----- Data section

Lemma main_finish_images now noRecommendations reports recs recReports K out :
  main_finish now noRecommendations reports recs recReports K = Ret out ->
  exists l extra, Images out = l ++ (image_with_refs now <$> reports ++ extra) /\ extra ⊆ recReports
    /\ forall d, d_RecommendationOnly d = false -> (d ∈ l <-> d ∈ Images K).
Proof.
  unfold main_finish. case_decide as Hno.
  - rewrite go_bind_ret. intros (l & Hl & Hm). apply Minimize_images in Hm. simpl in Hm.
    exists l, recReports. split_and!; [done|done|]. intros d Hd.
    apply getImages_Ret in Hl as [Hret ->]. rewrite list_elem_of_filter. split; [by intros [_ ?]|].
    intros HdK. split; [|done]. apply kept_by_repository; [done|by apply Hret].
  - intros Hm. apply Minimize_images in Hm. exists (Images K), []. rewrite app_nil_r.
    split_and!; [done|set_solver|done].
Qed.
(* ===== verification/PrometheusData.v ===== *)
(** * prometheus: combining the series

    [prometheus/pkg/data/data.go] and [calculate.go], [pkg/models/persistentvolumeclaim.go]:
    the owner of a pod, the storage metrics made from claims, splitting pod metrics over
    containers, merging all series by container and turning them into statistics.
    The cluster's workloads and claims are arguments; quantities are parsed by a parameter. *)

From stdpp Require Import base decidable list gmap strings.
From Stdlib Require Import QArith Qround ZArith Lia Ascii.
From S2P Require Import Prelude GoNumbers GoStrings GoText PrometheusQueries.

Local Open Scope Z_scope.

(** ** Workloads *)

(** A pod; its claims are [None] when its specification cannot be converted. *)
Record Pod : Type := { p_Namespace : string; p_Name : string; p_Claims : option (list string) }.

(** A top controller with its pods; the containers of its pod specification, if it has one. *)
Record Workload : Type := {
  w_Namespace : string;
  w_Kind : string;
  w_Name : string;
  w_Pods : list Pod;
  w_Containers : option (list string)
}.

Record Owner : Type := {
  Container : string;
  PodName : string;
  ControllerNamespace : string;
  ControllerName : string;
  ControllerKind : string
}.

Definition has_pod (podName : string) (w : Workload) : bool :=
  bool_decide (Exists (fun p => p_Name p = podName) (w_Pods w)).

(** The loop; the result so far is a name, a kind and the length of the prefix it matched. *)
Fixpoint controller_loop (podName namespace : string) (ws : list Workload) (best : string * string * nat)
    : string * string :=
  match ws with
  | [] => best.1
  | w :: ws' =>
      if decide (w_Namespace w <> namespace) then controller_loop podName namespace ws' best
      else if has_pod podName w then (w_Name w, w_Kind w)
      else if HasPrefix podName (w_Name w) && (best.2 <? slen (w_Name w))%nat
      then controller_loop podName namespace ws' (w_Name w, w_Kind w, slen (w_Name w))
      else controller_loop podName namespace ws' best
  end.

Definition getController (workloads : list Workload) (podName namespace : string) : string * string :=
  controller_loop podName namespace workloads (podName, "Pod", 0%nat).

(** ** GKE managed Prometheus *)

Section gmp.
(** [url.Parse] followed by [Hostname]. *)
Context (url_hostname : string -> result string string).

Definition IsGMP (prometheusAddress : string) : bool :=
  if decide (prometheusAddress = "") then false
  else match url_hostname (if Contains prometheusAddress "://" then prometheusAddress
                           else "https://" +:+ prometheusAddress) with
       | Err _ => false
       | Ok host => bool_decide (host = "monitoring.googleapis.com")
       end.
End gmp.

(** ** Claims *)

Record persistentVolumeClaim : Type := { pvc_name : string; pvc_capacity : Z; pvc_refs : list string }.

Record StorageInfo : Type := { pvcs : list persistentVolumeClaim; totalCapacityPerPod : gmap string Z }.
(** *** A concrete request *)

Definition x_user : User := {| u_Username := "jane"; u_UID := ""; u_Groups := [] |}.
Definition x_ref : ObjectRef :=
  {| o_Resource := "pods"; o_Namespace := ""; o_Name := ""; o_UID := ""; o_APIGroup := ""; o_APIVersion := "v1";
     o_ResourceVersion := ""; o_SubResource := "" |}.
Definition x_message : string :=
  "admission webhook " +:+ quote +:+ "vpol.validate.kyverno.svc-fail" +:+ quote
    +:+ " denied the request: Policy check-labels failed: labels are required".
Definition x_audit : AuditEvent :=
  {| ae_AuditID := "id-1"; ae_User := x_user; ae_ObjectRef := x_ref;
     ae_ResponseStatus := {| rs_Code := 400; rs_Status := "Failure"; rs_Message := x_message |};
     ae_Annotations := None; ae_RequestReceivedTimestamp := 0; ae_StageTimestamp := 0 |}.
Definition x_yaml (s : string) : result string policies := Err s.
Definition x_violation : PolicyViolationEventModel :=
  {| pv_Timestamp := 0; pv_APIVersion := "v1"; pv_APIGroup := ""; pv_Name := "vpol-violation-pods--id-1";
     pv_Namespace := ""; pv_ResourceType := "pods"; pv_User := "jane"; pv_Action := "Failure";
     pv_Message := x_message; pv_AuditID := "id-1";
     pv_Policies := one_policy "check-labels" "check-labels" x_message; pv_Annotations := None |}.
Example x_created : CreateBlockedPolicyViolationEvent x_yaml x_audit = Ret (Some x_violation).
Proof. vm_compute. reflexivity. Qed.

----------

• _Work request_
Each line from the top of the data, up to and including the line that contains "(** A pod; its", should be set down exactly.

• _Result_
Lemma main_finish_images now noRecommendations reports recs recReports K out :
  main_finish now noRecommendations reports recs recReports K = Ret out ->
  exists l extra, Images out = l ++ (image_with_refs now <$> reports ++ extra) /\ extra ⊆ recReports
    /\ forall d, d_RecommendationOnly d = false -> (d ∈ l <-> d ∈ Images K).
Proof.
  unfold main_finish. case_decide as Hno.
  - rewrite go_bind_ret. intros (l & Hl & Hm). apply Minimize_images in Hm. simpl in Hm.
    exists l, recReports. split_and!; [done|done|]. intros d Hd.
    apply getImages_Ret in Hl as [Hret ->]. rewrite list_elem_of_filter. split; [by intros [_ ?]|].
    intros HdK. split; [|done]. apply kept_by_repository; [done|by apply Hret].
  - intros Hm. apply Minimize_images in Hm. exists (Images K), []. rewrite app_nil_r.
    split_and!; [done|set_solver|done].
Qed.
(* ===== verification/PrometheusData.v ===== *)
(** * prometheus: combining the series

    [prometheus/pkg/data/data.go] and [calculate.go], [pkg/models/persistentvolumeclaim.go]:
    the owner of a pod, the storage metrics made from claims, splitting pod metrics over
    containers, merging all series by container and turning them into statistics.
    The cluster's workloads and claims are arguments; quantities are parsed by a parameter. *)

From stdpp Require Import base decidable list gmap strings.
From Stdlib Require Import QArith Qround ZArith Lia Ascii.
From S2P Require Import Prelude GoNumbers GoStrings GoText PrometheusQueries.

Local Open Scope Z_scope.

(** ** Workloads *)

(** A pod; its claims are [None] when its specification cannot be converted. *)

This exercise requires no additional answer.